[Stored items]
....

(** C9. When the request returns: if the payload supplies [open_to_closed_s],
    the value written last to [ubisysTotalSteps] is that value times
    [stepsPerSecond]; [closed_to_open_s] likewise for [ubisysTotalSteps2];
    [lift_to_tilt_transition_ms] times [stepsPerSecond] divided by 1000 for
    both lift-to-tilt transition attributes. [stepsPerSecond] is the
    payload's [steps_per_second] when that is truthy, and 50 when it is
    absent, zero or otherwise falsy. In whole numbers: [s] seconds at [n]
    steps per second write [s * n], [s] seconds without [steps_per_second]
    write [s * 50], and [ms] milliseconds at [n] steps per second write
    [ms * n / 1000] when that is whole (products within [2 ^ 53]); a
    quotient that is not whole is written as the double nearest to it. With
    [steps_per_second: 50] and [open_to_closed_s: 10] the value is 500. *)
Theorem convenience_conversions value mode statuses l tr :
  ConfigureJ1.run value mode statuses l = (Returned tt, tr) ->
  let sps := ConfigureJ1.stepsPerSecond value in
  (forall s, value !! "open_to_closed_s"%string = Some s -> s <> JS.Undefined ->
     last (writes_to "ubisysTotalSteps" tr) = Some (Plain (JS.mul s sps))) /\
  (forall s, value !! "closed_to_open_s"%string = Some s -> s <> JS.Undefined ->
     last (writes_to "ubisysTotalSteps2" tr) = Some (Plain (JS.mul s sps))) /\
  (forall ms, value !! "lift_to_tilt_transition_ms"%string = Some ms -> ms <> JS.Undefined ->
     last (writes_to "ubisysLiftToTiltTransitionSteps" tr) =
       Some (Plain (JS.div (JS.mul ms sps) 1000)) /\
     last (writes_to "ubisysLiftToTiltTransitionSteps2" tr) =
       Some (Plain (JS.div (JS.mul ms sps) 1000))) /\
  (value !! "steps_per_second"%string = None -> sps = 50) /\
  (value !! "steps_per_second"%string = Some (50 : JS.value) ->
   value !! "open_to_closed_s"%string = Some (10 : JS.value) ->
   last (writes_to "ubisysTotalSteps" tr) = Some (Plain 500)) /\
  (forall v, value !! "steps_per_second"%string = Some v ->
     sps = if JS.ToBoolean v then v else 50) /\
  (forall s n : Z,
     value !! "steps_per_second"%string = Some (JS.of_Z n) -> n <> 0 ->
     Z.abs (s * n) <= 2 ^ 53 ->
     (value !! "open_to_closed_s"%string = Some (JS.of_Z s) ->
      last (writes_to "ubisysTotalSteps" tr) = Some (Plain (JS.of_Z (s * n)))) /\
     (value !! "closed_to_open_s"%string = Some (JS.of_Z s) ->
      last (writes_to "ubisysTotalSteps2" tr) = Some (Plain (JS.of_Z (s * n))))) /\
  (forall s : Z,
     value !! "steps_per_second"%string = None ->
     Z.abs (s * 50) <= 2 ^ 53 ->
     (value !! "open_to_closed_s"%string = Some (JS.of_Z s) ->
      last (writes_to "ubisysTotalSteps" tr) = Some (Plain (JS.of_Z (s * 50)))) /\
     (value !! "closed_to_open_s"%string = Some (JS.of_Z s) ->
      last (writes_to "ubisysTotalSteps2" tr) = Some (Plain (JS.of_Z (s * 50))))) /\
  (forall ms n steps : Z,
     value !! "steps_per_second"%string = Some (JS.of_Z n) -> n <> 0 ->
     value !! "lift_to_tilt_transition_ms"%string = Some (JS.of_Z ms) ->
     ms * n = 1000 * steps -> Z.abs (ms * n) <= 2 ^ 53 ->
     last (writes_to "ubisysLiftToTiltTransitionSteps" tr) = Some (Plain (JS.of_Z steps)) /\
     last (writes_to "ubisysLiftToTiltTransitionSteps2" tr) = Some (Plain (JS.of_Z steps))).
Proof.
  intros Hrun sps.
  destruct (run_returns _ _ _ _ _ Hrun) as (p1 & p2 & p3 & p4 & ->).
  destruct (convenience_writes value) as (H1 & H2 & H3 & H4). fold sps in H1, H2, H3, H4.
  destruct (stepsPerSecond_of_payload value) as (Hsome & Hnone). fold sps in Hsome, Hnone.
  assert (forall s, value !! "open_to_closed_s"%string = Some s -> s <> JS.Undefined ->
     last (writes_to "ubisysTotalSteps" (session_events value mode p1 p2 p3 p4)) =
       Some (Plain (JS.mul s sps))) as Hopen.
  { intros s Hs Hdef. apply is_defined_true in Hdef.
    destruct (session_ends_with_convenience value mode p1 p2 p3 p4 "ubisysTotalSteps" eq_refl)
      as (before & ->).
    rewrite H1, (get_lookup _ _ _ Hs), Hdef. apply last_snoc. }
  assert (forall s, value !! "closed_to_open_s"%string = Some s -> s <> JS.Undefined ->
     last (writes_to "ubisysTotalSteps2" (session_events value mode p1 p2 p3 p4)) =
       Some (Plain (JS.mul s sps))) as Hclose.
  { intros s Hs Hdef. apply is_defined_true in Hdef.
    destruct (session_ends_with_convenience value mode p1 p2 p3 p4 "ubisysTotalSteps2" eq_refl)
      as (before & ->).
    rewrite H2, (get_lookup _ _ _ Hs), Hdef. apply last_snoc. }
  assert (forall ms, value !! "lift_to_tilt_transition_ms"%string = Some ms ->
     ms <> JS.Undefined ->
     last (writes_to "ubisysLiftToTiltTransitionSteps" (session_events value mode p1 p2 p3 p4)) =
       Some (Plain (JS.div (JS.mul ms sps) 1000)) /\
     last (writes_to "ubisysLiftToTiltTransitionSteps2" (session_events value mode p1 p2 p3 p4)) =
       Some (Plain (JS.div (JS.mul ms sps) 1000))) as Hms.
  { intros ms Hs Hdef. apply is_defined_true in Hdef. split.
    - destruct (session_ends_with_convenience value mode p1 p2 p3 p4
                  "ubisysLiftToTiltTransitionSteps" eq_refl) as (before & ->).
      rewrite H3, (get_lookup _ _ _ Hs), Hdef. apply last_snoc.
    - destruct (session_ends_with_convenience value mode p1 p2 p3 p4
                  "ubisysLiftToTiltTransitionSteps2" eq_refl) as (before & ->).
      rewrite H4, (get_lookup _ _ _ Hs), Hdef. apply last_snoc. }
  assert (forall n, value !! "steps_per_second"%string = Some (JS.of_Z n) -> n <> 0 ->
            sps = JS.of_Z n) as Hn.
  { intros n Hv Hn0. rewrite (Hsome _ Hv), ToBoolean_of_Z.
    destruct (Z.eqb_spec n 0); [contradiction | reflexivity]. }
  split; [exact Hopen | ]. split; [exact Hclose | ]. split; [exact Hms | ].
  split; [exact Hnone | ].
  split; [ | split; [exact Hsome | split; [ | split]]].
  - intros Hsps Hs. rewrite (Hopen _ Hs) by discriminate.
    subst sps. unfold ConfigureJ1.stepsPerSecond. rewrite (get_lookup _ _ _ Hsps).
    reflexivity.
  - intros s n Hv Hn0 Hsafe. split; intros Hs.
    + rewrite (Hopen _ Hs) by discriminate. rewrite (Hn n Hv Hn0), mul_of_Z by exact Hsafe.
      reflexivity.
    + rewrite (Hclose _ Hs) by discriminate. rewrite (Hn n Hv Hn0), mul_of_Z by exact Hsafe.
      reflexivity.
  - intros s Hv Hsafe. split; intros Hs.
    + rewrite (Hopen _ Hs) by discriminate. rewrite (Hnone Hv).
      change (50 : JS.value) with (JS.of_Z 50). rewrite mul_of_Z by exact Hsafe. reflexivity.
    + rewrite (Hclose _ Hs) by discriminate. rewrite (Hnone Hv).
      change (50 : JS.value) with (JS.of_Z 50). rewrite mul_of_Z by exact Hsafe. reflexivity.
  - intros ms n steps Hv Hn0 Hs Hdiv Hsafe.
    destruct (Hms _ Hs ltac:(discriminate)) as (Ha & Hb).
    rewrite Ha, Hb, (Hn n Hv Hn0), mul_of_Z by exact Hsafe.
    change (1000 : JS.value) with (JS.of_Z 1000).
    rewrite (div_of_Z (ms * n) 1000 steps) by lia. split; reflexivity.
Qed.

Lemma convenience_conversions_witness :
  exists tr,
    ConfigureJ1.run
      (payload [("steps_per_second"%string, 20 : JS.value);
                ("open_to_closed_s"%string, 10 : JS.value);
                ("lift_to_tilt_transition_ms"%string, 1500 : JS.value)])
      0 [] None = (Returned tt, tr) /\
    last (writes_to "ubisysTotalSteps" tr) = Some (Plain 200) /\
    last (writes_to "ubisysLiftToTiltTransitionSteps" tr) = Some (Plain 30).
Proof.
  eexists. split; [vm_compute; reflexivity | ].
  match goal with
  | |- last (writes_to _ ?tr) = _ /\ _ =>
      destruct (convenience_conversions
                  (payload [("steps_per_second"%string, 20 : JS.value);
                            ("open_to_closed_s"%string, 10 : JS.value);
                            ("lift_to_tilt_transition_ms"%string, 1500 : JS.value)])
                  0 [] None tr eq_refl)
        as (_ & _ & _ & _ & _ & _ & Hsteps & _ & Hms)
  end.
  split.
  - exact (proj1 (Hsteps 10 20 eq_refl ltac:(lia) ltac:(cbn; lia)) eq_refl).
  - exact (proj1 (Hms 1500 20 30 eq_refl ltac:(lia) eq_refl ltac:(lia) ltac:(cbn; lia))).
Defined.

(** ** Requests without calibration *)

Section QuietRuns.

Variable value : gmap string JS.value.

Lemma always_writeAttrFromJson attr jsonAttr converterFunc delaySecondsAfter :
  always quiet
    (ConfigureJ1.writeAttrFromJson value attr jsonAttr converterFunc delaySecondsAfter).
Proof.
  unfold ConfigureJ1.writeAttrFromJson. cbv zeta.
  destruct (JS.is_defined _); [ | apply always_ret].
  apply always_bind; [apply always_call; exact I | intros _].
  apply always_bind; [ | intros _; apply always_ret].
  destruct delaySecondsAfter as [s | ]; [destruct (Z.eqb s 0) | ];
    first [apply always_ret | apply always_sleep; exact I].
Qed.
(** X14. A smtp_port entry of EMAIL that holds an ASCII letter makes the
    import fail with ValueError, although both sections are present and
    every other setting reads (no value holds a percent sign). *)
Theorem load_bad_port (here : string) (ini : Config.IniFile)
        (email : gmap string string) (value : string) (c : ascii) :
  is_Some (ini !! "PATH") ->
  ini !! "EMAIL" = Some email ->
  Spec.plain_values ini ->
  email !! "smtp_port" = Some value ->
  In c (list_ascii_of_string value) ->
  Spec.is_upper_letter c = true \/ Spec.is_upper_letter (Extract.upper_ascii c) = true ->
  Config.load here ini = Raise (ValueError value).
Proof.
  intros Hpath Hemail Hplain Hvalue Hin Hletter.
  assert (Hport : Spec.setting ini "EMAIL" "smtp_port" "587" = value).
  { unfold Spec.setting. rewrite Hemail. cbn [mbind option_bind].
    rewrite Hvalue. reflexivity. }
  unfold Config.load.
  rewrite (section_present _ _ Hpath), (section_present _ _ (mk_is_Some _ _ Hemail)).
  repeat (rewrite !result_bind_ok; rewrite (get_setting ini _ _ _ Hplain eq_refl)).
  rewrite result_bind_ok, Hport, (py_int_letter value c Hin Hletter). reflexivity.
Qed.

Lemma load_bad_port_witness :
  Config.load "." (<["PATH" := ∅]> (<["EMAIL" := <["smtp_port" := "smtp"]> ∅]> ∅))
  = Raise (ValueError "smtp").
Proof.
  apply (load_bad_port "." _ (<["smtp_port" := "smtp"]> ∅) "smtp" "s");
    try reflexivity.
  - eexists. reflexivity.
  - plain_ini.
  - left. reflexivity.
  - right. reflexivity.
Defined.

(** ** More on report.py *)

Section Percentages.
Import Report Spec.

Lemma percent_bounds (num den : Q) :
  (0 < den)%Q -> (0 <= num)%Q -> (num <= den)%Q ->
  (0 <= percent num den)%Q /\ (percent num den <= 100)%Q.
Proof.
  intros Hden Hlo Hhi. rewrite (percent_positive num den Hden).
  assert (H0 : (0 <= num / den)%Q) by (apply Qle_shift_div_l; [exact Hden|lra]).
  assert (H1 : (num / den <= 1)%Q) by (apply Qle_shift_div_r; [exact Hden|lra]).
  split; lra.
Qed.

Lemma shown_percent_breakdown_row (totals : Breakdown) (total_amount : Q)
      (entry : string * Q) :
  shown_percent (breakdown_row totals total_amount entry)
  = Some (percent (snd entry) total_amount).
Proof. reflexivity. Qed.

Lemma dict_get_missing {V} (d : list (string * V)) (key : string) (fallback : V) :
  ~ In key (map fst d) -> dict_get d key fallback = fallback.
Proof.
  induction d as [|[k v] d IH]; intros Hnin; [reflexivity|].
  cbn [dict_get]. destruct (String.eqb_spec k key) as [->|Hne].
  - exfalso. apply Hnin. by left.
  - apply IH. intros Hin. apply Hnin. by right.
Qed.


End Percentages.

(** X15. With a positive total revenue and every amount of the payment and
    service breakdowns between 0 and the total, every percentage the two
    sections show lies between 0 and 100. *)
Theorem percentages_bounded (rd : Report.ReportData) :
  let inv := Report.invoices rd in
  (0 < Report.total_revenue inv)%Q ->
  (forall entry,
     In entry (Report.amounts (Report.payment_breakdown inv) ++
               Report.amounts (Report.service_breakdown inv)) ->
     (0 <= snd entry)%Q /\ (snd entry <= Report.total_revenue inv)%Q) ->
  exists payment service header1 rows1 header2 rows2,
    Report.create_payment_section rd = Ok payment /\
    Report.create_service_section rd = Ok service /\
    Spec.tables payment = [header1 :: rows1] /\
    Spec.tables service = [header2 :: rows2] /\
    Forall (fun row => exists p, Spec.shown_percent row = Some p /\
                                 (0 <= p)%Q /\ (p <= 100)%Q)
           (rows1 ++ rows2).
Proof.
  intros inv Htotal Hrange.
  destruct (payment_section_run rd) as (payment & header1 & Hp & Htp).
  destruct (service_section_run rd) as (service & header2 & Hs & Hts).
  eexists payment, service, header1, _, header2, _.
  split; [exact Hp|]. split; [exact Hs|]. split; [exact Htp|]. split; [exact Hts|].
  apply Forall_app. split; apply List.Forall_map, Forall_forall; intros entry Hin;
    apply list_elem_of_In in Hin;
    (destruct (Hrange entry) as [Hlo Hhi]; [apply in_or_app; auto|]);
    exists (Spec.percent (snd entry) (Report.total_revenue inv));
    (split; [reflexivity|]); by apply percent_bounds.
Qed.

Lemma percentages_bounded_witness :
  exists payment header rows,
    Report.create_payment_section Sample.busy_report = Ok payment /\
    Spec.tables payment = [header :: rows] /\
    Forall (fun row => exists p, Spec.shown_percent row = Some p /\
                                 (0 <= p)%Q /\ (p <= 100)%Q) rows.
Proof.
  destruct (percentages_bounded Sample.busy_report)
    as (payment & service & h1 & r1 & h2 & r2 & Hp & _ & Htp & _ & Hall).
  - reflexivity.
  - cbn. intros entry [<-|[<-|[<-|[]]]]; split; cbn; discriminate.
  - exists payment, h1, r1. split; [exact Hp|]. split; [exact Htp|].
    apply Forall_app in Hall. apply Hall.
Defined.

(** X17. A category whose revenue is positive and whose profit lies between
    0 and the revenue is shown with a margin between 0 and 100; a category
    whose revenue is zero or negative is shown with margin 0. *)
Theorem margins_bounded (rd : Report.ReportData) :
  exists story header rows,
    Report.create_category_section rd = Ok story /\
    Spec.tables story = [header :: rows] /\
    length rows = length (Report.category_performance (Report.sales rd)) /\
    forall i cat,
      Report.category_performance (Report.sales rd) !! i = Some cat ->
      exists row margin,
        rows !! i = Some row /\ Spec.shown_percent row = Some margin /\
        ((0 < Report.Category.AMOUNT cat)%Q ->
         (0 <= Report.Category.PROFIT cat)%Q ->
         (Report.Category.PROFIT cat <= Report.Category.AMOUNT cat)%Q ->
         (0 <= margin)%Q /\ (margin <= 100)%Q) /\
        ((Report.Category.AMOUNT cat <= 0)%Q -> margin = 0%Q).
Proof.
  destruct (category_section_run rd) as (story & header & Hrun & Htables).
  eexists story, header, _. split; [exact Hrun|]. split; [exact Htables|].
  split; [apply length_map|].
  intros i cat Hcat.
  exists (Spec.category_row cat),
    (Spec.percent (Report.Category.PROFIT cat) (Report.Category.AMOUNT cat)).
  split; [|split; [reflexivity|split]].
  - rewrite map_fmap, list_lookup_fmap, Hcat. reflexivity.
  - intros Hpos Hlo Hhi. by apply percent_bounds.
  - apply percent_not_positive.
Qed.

....

Work item => Reply with one number only, the count of lines above that hold the string "Hnone".

Result => 4